Off off hobi dünyası varda fobi dünya­sı yok mu öyle de var ki girip de çıkabile­ne aşkolsun. Dünyayı başıma yıkıp hayatı­mı cehenneme çeviriyor, hayatta hiç bir şe­yi kıskanmadım vurdum duymaz insanla­rı kıskandığım kadar bir elinde cımbız, bir elinde ayna ya da ağzında sakız gevrek gevrek çiğniyor kesin gözünüzde canlan­dırdınız, hayat onlara daha mı güzel ki aca­ba. Bir de çekim yasası diye birşey de var korktuklarım hep başıma geliyor.
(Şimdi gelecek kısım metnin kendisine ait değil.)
(* ===== verification/CounterPage.v ===== *)
(** * The counter engine on the page: observers, timers and the [counted] guard

    Models lines 1-226 of part.js above [countUp]: the handlers
    [onIntersection] (lines 74-110), [initializeCounters] (113-183) with
    its 10 s fallback closure (172-182), [triggerCountersImmediately]
    (186-206), [window.debugCounters] (223-226), and the load-time entry
    points (lines 2-22 and 209-220), as an executable event function on
    a page state and the reachability relation it generates.

    The page state [page] holds what these handlers read and write:
    the clock; the four containers looked up by [document.getElementById]
    (a [gmap] from id to element: its [h2] child and its [counted] class);
    whether [IntersectionObserver] exists; the observers created so far
    with the targets each still observes; the [setTimeout] queue; the
    pending [requestAnimationFrame] callbacks; the listeners registered
    for [DOMContentLoaded]; and [pg_started], the trace of [countUp]
    calls by container, which the theorems are about.

    The browser is the environment: an event [ev] is a timer firing (the
    one with the earliest due time, in scheduling order on ties), an
    animation frame, an observer callback with entries for targets it
    observes, a call of [window.debugCounters()], the markup inserting a
    missing container, [DOMContentLoaded], or jQuery's ready callback.
    Any interleaving of events is allowed.

    Theorems: every [countUp] runs at most once per container in every
    reachable state ([claim_once]); the 10 s fallback starts every
    container that was not started ([fallback_starts_all]); without
    [IntersectionObserver] the initialization starts them at once
    ([init_without_observer_starts_all]); when a container is missing the
    initialization only schedules itself again after 1000 ms, with no
    bound on the number of attempts ([init_retries_forever]). A concrete
    page load with two observers, the fallbacks, [debugCounters] and
    frames ([demo_events]) is checked against [claim_once]. *)

From S2P Require Import Prelude JsRuntime CountUp.
From stdpp Require Import gmap.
Asansöre binemem, uçağa binemem bir de üstüne hastalık hastasıyım eee na­sıl geçecek bu hayat zehir zıkkım Allah sizi inandırsın. içimi size döküyorum da rahat­lıyorum az biraz. Beyine ne söylersen ona inanıyormuş bir de bunu öğrendim şimdi, bildiğiniz ilkel yani ne komut verirsen ina­nıyormuş cahil, muhakeme gücü de yok. Her sabah ben mutluyum diye uyanıyorum ama nerede, gereksiz bir telefonla her şey geriye sarıyor ve yine aynı ben, yanımdaki­leri de bıktırdım usandırdım.

Bakın bu korkular nerden geldi başıma söyleyeyim gülmeyin sakın, o gün bu gün­dür kapalı alana giremiyorum, yıllar ön­ce biz dört kafadar arkadaş Kapadokya ya peri bacalarına gittik. Dört kafadardan bi­ri eşim olur. Yeraltı şehirlerini gezelim göre­lim bakalım insanlar nasıl yaşamış bir em­pati kuralım dedik, öyle de bir empati kur­duk ki akıllara zarar.
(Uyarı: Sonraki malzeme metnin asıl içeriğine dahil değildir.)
(** ** Values *)

Fixpoint parse_value (fuel : nat) (s : string) : pres jsval :=
  match fuel with
  | O => NoFuel
  | S f =>
      let s' := skip_ws s in
      match take_char "{" s' with
      | Some r =>
          match take_char "}" (skip_ws r) with
          | Some r' => POk (JObj []) r'
          | None => parse_members f (skip_ws r) []
          end
      | None =>
      match take_char "[" s' with
      | Some r =>
          match take_char "]" (skip_ws r) with
          | Some r' => POk (JArr []) r'
          | None => parse_elements f (skip_ws r) []
          end
      | None =>
      match take_char dq_char s' with
      | Some r =>
          match parse_string_body r with
          | Some (body, rest) => POk (JStr body) rest
          | None => PFail
          end
      | None =>
      match strip_prefix "true" s' with
      | Some rest => POk (JBool true) rest
      | None =>
      match strip_prefix "false" s' with
      | Some rest => POk (JBool false) rest
      | None =>
      match strip_prefix "null" s' with
      | Some rest => POk JNull rest
      | None =>
      match parse_number s' with
      | Some (d, rest) => POk (JNum d) rest
      | None => PFail
      end end end end end end end
  end

(** The elements of an array after [[] and before its first element:
    a value, then [,] and more, or []]. *)
with parse_elements (fuel : nat) (s : string) (acc : list jsval) : pres jsval :=
  match fuel with
  | O => NoFuel
  | S f =>
      match parse_value f s with
      | POk v r =>
          match take_char "," (skip_ws r) with
          | Some r' => parse_elements f r' (acc ++ [v])
          | None =>
              match take_char "]" (skip_ws r) with
              | Some r' => POk (JArr (acc ++ [v])) r'
              | None => PFail
              end
          end
      | PFail => PFail
      | NoFuel => NoFuel
      end
  end

(** The members of an object after [{] and before a member: a string
    key, [:], a value, then [,] and more, or [}]. *)
with parse_members (fuel : nat) (s : string) (acc : list (string * jsval)) : pres jsval :=
  match fuel with
  | O => NoFuel
  | S f =>
      match take_char dq_char (skip_ws s) with
      | None => PFail
      | Some r =>
          match parse_string_body r with
          | None => PFail
          | Some (k, r1) =>
              match take_char ":" (skip_ws r1) with
              | None => PFail
              | Some r2 =>
                  match parse_value f r2 with
                  | POk v r3 =>
                      match take_char "," (skip_ws r3) with
                      | Some r4 => parse_members f r4 (acc ++ [(k, v)])
                      | None =>
                          match take_char "}" (skip_ws r3) with
                          | Some r4 => POk (JObj (acc ++ [(k, v)])) r4
                          | None => PFail
                          end
                      end
                  | PFail => PFail
                  | NoFuel => NoFuel
                  end
              end
          end
      end
  end.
Girişte bilet alacağız oldukçada keyif­liyiz, görevli bize baktı hepimiz maşallah hem enine hem boyuna hele birimiz ka­pılardan zor sığıyor. Görevli bir kez da­ha baktı tansiyonunuz filan varmı diye so­rup sağlık kontrolü yapıyor. Biz sağlıklı ol­duğumuzu söyledik eminmisiniz dedi, ben pirelendim tabi gelin vazgeçelim dedim, kapılardan sığmayan arkadaşcığım bir an kompleksle niye gezemezmiyiz yani herkes nasıl gidiyor ben de giderim dedi, biz de iyi peki dedik, önde bize yolu gösteren gö­revli oldukça kıvrak kurbağa gibi yürüme­ye başladı, o daracık mağaraların içine gir­di biz de arkasından, geri dönmek istesek asla dönemiyoruz tabi, dar bir tünel ve aklı şaşmış dört kafadar, önümde arkamda bi­risi, biz de yürüyoruz, benim nefes daral­dı birden gözlerimi kapadım, sesim çıkmı­yor ama yoluma devam ediyorum geri dö­nüş yok zaten bildiğiniz mezarın içindeyiz, üzerimizde topraklar neyse ilk katı geçtik, geniş bir salon antik şehiri anlatıyorlar ama benim kulaklarım hiçbir şey duymuyor.

Kendimi sakinleştirmeye çalışıyorum, ka­famı kaldırdım yanımdakilere bakayım diye bir de ne göreyim, bizim tombik ter içinde, etrafında insanlar gençlerde dalga geçiyor. Abi ya sen burda mı yaşıyorsun diye, yani o tüneli geçtiğine kimse inanamadı. Ben zan­gır zangır titriyorum, burda kaldık nasıl çıka­cağız diye. Besmele çektik önde ben, tüne­li geçmeye karar verdik, mecburuz bizi ora­dan kimsede kurtaramaz ya çıkacağız ya da orda yaşayacağız başka çaresi yok.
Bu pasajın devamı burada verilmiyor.